START Input

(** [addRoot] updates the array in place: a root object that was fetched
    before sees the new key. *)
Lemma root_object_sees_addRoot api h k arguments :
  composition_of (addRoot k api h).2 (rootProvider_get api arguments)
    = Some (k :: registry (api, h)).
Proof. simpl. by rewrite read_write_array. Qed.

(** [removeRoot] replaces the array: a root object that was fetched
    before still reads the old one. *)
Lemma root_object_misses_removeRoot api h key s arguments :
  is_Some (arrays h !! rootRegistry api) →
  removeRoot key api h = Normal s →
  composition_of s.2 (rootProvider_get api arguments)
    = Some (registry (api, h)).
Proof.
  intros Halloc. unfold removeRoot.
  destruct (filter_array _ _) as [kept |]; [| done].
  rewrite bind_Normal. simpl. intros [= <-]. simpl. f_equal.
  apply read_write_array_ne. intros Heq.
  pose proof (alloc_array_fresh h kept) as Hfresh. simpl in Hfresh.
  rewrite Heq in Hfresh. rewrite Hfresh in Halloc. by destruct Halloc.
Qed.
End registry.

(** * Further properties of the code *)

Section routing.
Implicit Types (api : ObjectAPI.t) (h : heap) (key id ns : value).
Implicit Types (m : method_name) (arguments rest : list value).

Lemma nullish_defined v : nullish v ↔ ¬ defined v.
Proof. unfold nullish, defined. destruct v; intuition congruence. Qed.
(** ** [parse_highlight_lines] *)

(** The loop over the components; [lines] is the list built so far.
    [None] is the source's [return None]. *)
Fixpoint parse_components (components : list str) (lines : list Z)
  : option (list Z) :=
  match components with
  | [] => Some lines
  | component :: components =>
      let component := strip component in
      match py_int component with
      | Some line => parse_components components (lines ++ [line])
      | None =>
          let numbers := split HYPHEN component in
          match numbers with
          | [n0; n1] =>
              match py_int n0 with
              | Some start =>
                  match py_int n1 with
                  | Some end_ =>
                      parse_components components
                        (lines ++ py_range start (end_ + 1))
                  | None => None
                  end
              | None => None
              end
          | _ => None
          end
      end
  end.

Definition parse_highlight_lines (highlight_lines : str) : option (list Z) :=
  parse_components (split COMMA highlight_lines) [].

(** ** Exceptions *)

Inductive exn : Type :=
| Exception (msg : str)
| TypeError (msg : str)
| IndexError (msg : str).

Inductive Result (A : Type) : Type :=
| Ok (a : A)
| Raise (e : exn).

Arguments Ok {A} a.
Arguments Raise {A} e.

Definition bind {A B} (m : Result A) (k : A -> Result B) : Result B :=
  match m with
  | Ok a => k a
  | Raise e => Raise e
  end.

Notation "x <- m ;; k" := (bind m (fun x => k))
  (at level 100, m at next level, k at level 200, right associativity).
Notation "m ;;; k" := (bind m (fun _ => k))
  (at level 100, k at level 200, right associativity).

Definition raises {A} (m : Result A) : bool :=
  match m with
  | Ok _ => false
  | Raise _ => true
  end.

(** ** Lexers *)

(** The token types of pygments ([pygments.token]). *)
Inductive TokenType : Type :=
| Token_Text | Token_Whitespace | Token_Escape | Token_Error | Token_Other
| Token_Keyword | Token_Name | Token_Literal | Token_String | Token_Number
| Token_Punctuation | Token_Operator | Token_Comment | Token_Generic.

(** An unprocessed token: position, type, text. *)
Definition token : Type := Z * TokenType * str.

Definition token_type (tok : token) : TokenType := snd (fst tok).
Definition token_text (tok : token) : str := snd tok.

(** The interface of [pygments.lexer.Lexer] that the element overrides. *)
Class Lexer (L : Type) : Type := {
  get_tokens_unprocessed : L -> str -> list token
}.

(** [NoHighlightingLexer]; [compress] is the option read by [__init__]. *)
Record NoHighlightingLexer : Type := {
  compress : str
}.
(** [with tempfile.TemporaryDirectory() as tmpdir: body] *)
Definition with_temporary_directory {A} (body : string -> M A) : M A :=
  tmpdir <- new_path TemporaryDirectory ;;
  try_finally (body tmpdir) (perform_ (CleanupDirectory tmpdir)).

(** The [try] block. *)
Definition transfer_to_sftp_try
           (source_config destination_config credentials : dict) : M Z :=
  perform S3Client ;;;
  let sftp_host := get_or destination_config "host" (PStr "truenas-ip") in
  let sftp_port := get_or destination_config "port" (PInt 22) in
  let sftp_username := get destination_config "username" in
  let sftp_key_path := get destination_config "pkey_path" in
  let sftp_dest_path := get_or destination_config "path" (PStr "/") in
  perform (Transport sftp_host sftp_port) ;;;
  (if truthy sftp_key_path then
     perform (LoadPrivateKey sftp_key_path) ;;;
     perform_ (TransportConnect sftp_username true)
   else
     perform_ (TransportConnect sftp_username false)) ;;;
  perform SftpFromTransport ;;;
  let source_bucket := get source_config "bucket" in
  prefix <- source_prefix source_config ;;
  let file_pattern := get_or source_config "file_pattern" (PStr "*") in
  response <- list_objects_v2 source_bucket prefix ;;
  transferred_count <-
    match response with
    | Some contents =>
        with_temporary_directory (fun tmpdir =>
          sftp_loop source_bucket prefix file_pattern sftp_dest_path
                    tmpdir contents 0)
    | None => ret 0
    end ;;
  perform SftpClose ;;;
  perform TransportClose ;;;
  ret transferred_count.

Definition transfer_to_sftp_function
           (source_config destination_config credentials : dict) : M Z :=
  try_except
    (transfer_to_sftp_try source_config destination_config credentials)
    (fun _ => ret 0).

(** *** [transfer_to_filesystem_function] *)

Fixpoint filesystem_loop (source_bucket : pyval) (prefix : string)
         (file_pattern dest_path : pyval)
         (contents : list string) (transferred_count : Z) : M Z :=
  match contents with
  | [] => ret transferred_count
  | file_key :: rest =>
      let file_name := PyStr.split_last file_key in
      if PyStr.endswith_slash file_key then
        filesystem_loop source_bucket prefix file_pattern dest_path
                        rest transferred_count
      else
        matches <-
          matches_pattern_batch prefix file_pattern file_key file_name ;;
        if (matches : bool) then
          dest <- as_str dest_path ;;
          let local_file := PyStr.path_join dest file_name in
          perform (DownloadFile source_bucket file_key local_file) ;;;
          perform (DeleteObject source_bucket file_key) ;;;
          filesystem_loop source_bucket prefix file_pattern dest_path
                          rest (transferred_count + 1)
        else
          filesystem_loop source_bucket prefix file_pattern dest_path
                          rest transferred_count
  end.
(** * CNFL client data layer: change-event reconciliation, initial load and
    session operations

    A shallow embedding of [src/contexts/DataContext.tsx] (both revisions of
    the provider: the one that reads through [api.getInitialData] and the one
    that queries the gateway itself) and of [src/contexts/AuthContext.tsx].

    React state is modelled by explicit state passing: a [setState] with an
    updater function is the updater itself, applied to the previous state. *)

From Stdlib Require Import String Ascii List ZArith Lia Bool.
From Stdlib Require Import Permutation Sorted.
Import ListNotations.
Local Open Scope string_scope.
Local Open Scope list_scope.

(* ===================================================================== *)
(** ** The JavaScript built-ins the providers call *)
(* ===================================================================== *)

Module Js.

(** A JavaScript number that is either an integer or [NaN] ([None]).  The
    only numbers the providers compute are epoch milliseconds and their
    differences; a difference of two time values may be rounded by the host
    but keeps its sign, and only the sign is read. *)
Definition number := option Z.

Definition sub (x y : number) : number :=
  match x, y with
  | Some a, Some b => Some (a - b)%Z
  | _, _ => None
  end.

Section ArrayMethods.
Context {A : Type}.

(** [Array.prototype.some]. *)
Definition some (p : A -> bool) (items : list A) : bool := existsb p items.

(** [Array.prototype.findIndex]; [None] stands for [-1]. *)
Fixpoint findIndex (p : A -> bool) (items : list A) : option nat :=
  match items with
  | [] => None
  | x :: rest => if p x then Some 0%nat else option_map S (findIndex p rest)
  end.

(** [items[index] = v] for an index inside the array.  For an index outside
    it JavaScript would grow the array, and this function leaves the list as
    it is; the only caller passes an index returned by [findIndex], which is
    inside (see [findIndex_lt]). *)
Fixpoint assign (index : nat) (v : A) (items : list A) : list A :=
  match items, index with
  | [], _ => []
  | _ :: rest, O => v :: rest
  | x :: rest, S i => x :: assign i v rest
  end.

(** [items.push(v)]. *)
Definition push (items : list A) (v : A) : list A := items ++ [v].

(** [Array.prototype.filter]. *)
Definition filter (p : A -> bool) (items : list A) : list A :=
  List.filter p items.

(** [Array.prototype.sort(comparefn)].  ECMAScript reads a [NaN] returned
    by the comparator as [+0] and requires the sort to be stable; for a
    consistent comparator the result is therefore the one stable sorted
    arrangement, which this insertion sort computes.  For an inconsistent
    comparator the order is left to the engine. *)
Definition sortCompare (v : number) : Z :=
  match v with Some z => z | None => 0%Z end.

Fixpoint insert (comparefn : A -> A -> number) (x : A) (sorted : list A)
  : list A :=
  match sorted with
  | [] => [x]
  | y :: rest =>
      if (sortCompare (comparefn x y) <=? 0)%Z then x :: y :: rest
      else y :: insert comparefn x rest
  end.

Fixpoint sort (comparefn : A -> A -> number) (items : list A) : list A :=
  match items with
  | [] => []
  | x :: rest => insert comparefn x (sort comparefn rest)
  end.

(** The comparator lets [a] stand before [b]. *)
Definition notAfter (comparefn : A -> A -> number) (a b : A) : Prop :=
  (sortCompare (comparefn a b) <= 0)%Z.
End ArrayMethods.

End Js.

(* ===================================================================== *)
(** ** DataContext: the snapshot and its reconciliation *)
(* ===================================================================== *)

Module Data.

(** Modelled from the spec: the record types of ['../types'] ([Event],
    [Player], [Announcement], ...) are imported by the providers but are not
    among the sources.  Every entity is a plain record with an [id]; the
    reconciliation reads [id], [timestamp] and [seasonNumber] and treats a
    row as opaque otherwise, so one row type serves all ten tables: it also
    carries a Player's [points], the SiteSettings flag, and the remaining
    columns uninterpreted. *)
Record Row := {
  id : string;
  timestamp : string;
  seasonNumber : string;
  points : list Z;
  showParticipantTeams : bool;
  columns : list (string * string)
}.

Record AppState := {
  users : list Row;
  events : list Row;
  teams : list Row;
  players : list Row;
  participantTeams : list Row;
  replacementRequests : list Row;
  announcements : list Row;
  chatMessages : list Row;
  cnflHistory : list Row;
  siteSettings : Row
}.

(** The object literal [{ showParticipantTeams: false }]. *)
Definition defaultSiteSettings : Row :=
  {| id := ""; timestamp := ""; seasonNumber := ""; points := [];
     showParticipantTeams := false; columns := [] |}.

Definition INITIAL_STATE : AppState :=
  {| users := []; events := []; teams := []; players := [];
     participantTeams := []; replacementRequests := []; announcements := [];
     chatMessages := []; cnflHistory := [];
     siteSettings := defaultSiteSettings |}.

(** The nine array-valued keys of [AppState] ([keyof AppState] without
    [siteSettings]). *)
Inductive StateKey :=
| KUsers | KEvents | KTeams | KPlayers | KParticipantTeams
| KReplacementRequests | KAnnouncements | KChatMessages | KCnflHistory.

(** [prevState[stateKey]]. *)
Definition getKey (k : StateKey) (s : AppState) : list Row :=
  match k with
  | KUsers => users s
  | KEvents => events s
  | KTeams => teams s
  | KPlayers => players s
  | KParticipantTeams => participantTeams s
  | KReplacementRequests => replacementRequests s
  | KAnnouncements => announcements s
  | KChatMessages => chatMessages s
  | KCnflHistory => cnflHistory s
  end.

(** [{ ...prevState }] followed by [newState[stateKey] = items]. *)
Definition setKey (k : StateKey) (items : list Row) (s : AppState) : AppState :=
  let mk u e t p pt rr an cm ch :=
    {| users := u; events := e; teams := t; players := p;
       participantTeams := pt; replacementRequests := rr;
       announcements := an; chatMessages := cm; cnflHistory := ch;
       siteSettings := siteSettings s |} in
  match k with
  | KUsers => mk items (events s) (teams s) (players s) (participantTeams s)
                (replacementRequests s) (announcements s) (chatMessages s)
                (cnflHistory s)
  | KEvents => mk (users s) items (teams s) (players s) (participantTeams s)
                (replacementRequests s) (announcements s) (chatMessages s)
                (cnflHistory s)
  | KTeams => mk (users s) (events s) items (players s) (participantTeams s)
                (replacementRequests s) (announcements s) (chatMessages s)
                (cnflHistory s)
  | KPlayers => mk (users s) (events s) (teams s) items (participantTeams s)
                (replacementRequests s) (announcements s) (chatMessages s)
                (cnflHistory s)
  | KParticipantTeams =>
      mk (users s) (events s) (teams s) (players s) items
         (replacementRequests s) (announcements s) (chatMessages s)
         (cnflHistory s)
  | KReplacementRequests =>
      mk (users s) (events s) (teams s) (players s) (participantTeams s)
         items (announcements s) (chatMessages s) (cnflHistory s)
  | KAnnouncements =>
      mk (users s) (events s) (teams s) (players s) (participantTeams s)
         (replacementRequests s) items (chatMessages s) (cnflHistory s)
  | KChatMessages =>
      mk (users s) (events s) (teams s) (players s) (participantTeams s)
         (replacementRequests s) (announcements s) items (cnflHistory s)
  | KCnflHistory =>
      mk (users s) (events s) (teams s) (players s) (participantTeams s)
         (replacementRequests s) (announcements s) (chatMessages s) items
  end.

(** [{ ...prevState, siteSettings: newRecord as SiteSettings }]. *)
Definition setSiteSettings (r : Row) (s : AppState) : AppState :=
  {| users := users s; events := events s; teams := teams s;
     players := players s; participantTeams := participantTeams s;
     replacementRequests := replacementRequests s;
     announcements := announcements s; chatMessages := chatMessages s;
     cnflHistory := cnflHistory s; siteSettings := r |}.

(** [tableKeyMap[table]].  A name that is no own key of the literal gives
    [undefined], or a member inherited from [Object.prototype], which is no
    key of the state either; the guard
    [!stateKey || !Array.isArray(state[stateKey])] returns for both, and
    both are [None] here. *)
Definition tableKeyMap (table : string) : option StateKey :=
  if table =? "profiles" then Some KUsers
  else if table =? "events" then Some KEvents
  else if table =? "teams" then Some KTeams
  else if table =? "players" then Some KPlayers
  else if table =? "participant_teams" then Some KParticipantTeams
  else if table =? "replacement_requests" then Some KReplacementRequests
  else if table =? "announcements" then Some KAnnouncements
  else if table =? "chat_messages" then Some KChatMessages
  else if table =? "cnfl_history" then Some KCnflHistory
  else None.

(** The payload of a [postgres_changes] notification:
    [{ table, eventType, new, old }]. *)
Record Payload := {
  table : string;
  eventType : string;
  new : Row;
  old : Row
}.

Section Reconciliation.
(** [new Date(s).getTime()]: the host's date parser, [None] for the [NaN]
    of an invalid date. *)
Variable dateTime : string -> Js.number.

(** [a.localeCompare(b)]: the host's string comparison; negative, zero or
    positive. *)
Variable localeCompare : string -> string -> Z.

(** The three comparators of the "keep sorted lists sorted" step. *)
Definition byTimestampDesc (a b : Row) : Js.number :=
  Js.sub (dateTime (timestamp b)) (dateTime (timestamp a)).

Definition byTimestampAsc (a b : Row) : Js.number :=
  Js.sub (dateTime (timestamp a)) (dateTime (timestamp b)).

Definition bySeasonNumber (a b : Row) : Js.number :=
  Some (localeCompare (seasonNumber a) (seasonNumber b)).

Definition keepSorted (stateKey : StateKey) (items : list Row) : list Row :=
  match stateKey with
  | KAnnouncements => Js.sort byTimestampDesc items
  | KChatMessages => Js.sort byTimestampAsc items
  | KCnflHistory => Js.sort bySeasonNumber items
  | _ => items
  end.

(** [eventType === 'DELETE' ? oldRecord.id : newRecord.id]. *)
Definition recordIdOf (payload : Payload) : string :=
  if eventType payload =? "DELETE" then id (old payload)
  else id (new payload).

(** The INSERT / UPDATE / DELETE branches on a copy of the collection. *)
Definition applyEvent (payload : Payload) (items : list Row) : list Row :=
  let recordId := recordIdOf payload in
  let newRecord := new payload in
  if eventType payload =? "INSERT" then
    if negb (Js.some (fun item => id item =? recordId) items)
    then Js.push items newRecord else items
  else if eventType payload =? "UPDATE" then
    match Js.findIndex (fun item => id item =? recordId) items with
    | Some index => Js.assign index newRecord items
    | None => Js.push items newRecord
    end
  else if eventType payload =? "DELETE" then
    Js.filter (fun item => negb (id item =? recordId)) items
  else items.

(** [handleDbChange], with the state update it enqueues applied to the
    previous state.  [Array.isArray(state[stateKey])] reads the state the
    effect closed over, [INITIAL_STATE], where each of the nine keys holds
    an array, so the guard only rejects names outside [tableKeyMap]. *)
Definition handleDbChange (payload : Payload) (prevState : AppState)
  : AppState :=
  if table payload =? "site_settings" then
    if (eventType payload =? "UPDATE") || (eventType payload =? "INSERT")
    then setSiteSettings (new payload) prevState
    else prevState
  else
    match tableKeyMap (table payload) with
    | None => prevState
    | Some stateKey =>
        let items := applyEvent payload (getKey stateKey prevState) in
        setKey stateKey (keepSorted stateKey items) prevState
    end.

END Input

**Task to complete**. In your reply, restate exactly the lines from the start of the records above through the line holding "Proof. unfold nullish, defined.", including both, and nothing else.

**Written answer**.
(** [addRoot] updates the array in place: a root object that was fetched
    before sees the new key. *)
Lemma root_object_sees_addRoot api h k arguments :
  composition_of (addRoot k api h).2 (rootProvider_get api arguments)
    = Some (k :: registry (api, h)).
Proof. simpl. by rewrite read_write_array. Qed.

(** [removeRoot] replaces the array: a root object that was fetched
    before still reads the old one. *)
Lemma root_object_misses_removeRoot api h key s arguments :
  is_Some (arrays h !! rootRegistry api) →
  removeRoot key api h = Normal s →
  composition_of s.2 (rootProvider_get api arguments)
    = Some (registry (api, h)).
Proof.
  intros Halloc. unfold removeRoot.
  destruct (filter_array _ _) as [kept |]; [| done].
  rewrite bind_Normal. simpl. intros [= <-]. simpl. f_equal.
  apply read_write_array_ne. intros Heq.
  pose proof (alloc_array_fresh h kept) as Hfresh. simpl in Hfresh.
  rewrite Heq in Hfresh. rewrite Hfresh in Halloc. by destruct Halloc.
Qed.
End registry.

(** * Further properties of the code *)

Section routing.
Implicit Types (api : ObjectAPI.t) (h : heap) (key id ns : value).
Implicit Types (m : method_name) (arguments rest : list value).

Lemma nullish_defined v : nullish v ↔ ¬ defined v.
Proof. unfold nullish, defined. destruct v; intuition congruence. Qed.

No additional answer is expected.